The field of Waterloo has not been greatly changed in appearance since the day of the battle. There are some lines of trees where there were none then, and a bit of forest near the farm of Hougoumont has been cut down, but the roads are on the same lines, and the appearance of things generally, on the August day when I beheld it, was essentially the same as on the June Sunday when the armies met. It is in its outline very much like the country lying around the north side of Burnett's Peak, near Topeka, though in better cultivation: as a rule, a gently-undulating region, covered with grain and grass fields, undivided by any fences except scanty hedges, for the "herd law" prevails in Belgium.

Looking over the field, it would be hard to see why it should have been selected as a place to give battle, were it not for one position, and that is the farm of Hougoumont, which was held by the English from first to last. Imagine a farm-house in New England with the old orchard adjoining it, and all the buildings, house, barns and barn-yard surrounded by a heavy, solid brick wall ten feet high and over a foot thick, and you have an idea of this position. Against anything but artillery, the place, if resolutely defended-as it was-ought to be held, one to four, as it was. To add to the strength of the place, it was covered by English batteries further back in the "prairie," who could fire over it into the timber-now gone-in which the French advanced,

pretty well covered, I should think, to a point close to the wall. There appears to have been no attempt to breach the wall with artillery, the French finally contenting themselves with shelling the interior, by which the little chapel was set on fire, partly burned, and the wounded, who had been placed therein, suffocated. You can see the charred cross-beam over the door to this day. No description ever conveyed to me, as did the sight of the place, the savage nature of the fight. The French surged around this inclosure and rushed for it like wild-cats. They penetrated to the orchard, but were driven out. They found the barn-yard gate open, and got inside a few feet, but were forced out; the gate was shut in their faces by two men, and then one of the assailants climbed to the top of the gate and fell riddled with musket balls. The brick wall was loop-holed (the openings remain), and a platform was built on which the English stood and fired over. For the French, it was like charging the steep sides of a doubledecker with all her guns blazing. The outside of the wall looks as if it had had the small-pox, but the French fire was thrown away alike on the brick wall and the iron men who defended it. The wall crumbled here and there, and here and there a soldier fell, but neither the wall nor the British soldier gave way. That brick wall stayed the onward progress of Napoleon. Against it his eagle dashed himself and died.

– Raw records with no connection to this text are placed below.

(** * PingJob: the REST route layer of [server/routes.ts]

    A shallow embedding of [registerRoutes]: every handler registered on
    the Express application, the middlewares defined in the file
    ([isAuthenticated], the two multer configurations) and the order in
    which Express tries the registrations.

    The data-access collaborator ([./storage]), the zod schemas
    ([@shared/schema]), the file system and the clock are not part of the
    file; they are the fields of the class [Collaborators], and what is
    proved of a handler is proved for all of their implementations.  Only
    what storage alone decides, the status transition of a company and
    the row a new job is stored as, is proved on the reference
    implementation [Sample].

    The session and body-parsing middlewares of the application, the
    routes of [setupAuth], the static files under [/uploads] and
    Express's own answers (its 404, its error handler) lie outside
    [routes.ts]; a request enters the model as the handlers see it, and
    leaves it as a response, as an error passed to [next], or
    unmatched.

    The pure parts of the client's [JobCard] component (the age of a
    posting, the skill badges, the location line) are embedded in the
    module [JobCard], and related to the routes the card calls. *)

From Stdlib Require Import String Ascii List ZArith Lia Bool Arith.
From Stdlib Require Import DecimalString DecimalPos.
#[local] Set Warnings "-register-all".
Import ListNotations.
Open Scope string_scope.
Open Scope Z_scope.
Lemma app_inj_length {A : Type} (l1 l2 t1 t2 : list A) :
  length t1 = length t2 -> l1 ++ t1 = l2 ++ t2 -> l1 = l2 /\ t1 = t2.
Proof.
  intros Hlen H.
  assert (Hl : length l1 = length l2).
  { apply (f_equal (@length A)) in H. rewrite !length_app in H. lia. }
  revert l2 Hl H. induction l1 as [|x l1 IH]; intros [|y l2] Hl H;
    try discriminate Hl.
  - auto.
  - simpl in H. injection H as -> H.
    destruct (IH l2 ltac:(simpl in Hl; lia) H) as [-> ->]. auto.
Qed.

Lemma utf16_inj (a b : string) : utf16 a = utf16 b -> a = b.
Proof.
  unfold utf16. revert b. induction a as [|x a IH]; intros [|y b] H;
    try discriminate H; [reflexivity|].
  simpl in H. injection H as Hx H.
  rewrite (IH b H). f_equal.
  rewrite <- (ascii_N_embedding x), <- (ascii_N_embedding y), Hx.
  reflexivity.
Qed.

Lemma Number_toString_inj (a b : nat) :
  Number_toString a = Number_toString b -> a = b.
Proof.
  unfold Number_toString. intros H. apply utf16_inj in H.
  apply Stdlib.Numbers.DecimalNat.Unsigned.to_uint_inj.
  pose proof (NilEmpty.usu (Nat.to_uint a)) as Ha.
  pose proof (NilEmpty.usu (Nat.to_uint b)) as Hb.
  rewrite H in Ha. congruence.
Qed.

(** The two digits shown for the seconds, read back. *)
Let secondsOf (s : jsstring) : nat :=
  match s with
  | [a; b] => (N.to_nat a - 48) * 10 + (N.to_nat b - 48)
  | _ => 60
  end.

Lemma seconds_shown (r : nat) :
  r < 60 ->
  length (padStart2 (Number_toString r)) = 2 /\
  secondsOf (padStart2 (Number_toString r)) = r.
Proof.
  intros H.
  assert (E : forallb
                (fun r => Nat.eqb (length (padStart2 (Number_toString r))) 2
                          && Nat.eqb (secondsOf
                                        (padStart2 (Number_toString r))) r)
                (seq 0 60) = true) by (vm_compute; reflexivity).
  rewrite forallb_forall in E.
  specialize (E r ltac:(apply in_seq; lia)).
  apply andb_true_iff in E. destruct E as [E1 E2].
  apply Nat.eqb_eq in E1, E2. auto.
Qed.

(** X27: the duration display tells durations apart: two different numbers
    of seconds are never shown as the same text. *)
Theorem X27_formatTime_distinguishes (a b : nat) :
  a <> b -> formatTime a <> formatTime b.
Proof.
  intros Hne H. apply Hne. unfold formatTime in H.
  assert (Ha : a mod 60 < 60) by (apply Nat.mod_upper_bound; lia).
  assert (Hb : b mod 60 < 60) by (apply Nat.mod_upper_bound; lia).
  destruct (seconds_shown _ Ha) as [La Sa].
  destruct (seconds_shown _ Hb) as [Lb Sb].
  rewrite !app_assoc in H.
  apply app_inj_length in H; [|congruence].
  destruct H as [Hm Hs].
  apply app_inj_length in Hm; [|reflexivity].
  destruct Hm as [Hm _]. apply Number_toString_inj in Hm.
  rewrite Hs in Sa. rewrite Sa in Sb.
  rewrite (Nat.div_mod_eq a 60), (Nat.div_mod_eq b 60).
  rewrite Hm, Sb. reflexivity.
Qed.

Lemma X27_formatTime_distinguishes_witness :
  formatTime 59 <> formatTime 60.
Proof.
  apply (X27_formatTime_distinguishes 59 60). lia.
Defined.

Example formatTime_one_minute_five :
  formatTime 65 = utf16 "1:05".
Proof. vm_compute. reflexivity. Qed.

End Duration.

(* ================================================================== *)
(** * The history drawer                                              *)
(* ================================================================== *)

Section Sorting.
Import JS HistoryDrawer.

Variable A : Type.
Variable compare : A -> A -> Z.

Lemma insert_perm (x : A) (l : list A) :
  Permutation (insert compare x l) (x :: l).
Proof.
  induction l as [|y r IH]; simpl; [reflexivity|].
  destruct (0 <? compare x y)%Z; [|reflexivity].
  rewrite IH. apply perm_swap.
Qed.

Lemma sort_perm (l : list A) : Permutation (sort compare l) l.
Proof.
  induction l as [|x r IH]; simpl; [constructor|].
  rewrite insert_perm. constructor. exact IH.
Qed.

Lemma insert_sorted (R : A -> A -> Prop) (x : A) (l : list A) :
  (forall y, In y l -> (0 <? compare x y)%Z = true -> R y x) ->
  (forall y, In y l -> (0 <? compare x y)%Z = false -> R x y) ->
  Sorted R l -> Sorted R (insert compare x l).
Proof.
  intros Hgt Hle Hs. induction Hs as [|y r Hs IH Hd]; simpl.
  - repeat constructor.
  - destruct (0 <? compare x y)%Z eqn:E.
    + constructor.
      * apply IH; intros z Hz; [apply Hgt | apply Hle]; right; exact Hz.
      * destruct r as [|z r]; simpl.
        -- constructor. apply Hgt; [left; reflexivity | exact E].
        -- destruct (0 <? compare x z)%Z.
           ++ constructor. inversion Hd; assumption.
           ++ constructor. apply Hgt; [left; reflexivity | exact E].
    + constructor; [constructor; assumption|].
      constructor. apply Hle; [left; reflexivity | exact E].
Qed.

The place is cursed, I think. The same family own it, I believe, that did in the days of Waterloo, but no longer reside there. Traces remain of the formal old French garden, with its balustrades now fallen, and overgrown with grass. The old apple trees, whose roots wind about the bones of dead men, have a mournful look. It is a doleful place, which the summer sun cannot

brighten. We went away from there, and walked to the high mound of earth erected to commemorate the victory. This is ascended by a flight of steps, and from thence you can see every part of the field—here yellow, here brown, here green, here marked by the straight line of a dusty road, here traversed by a scrubby hedge-row, dotted at`intervals with white-plastered farmhouses with red roofs. All the places, which on one Saturday were nothing and on the evening of Sunday had gone into history, were in sight-La Haye Sainte, La Belle Alliance, and the rest. When we got out into the open ground the guide grew animated. He described the charge of the Imperial Guard, the last effort of the French. "Zey were command," said he, "by ze Zheneral Cambronne. Zey call on him to surrendare, but he zay, 'Ze Guard die, he nevare surrendare.'" And then he added, looking significantly at the Englishman and myself, "Victor Hugo zay he zay somethings else." On top of the mound the guide went over the story with all the animation of the "delineator" of a panorama. "Vare you sees zose leetle black booshes," said he, "stood ze Scot Grees and ze Enniskeeleners. Ven Napoleon he saw 'em, he zay to Marshal Soult, 'Ah, zose gree horses, zose terrible gree horses; if I had four such regiment I would take ze vorld. But I take zem in zis time.' 'Mon Empereur,' zay Marshal Soult, 'you no know zose English; you cut him in pieces, but he nevare give up.'" As you stand on the mount there stretches away, almost from beneath your feet, a straight road apparently level with the surrounding surface. This was once the "sunk road of Ohain,” in which, according to Victor Hugo, the head of the column of charging French cavalry was swallowed up. It then ran along the bottom of a sort of trench,

fifteen feet deep, but the removal of the earth to build the huge mound has leveled one side of the trench.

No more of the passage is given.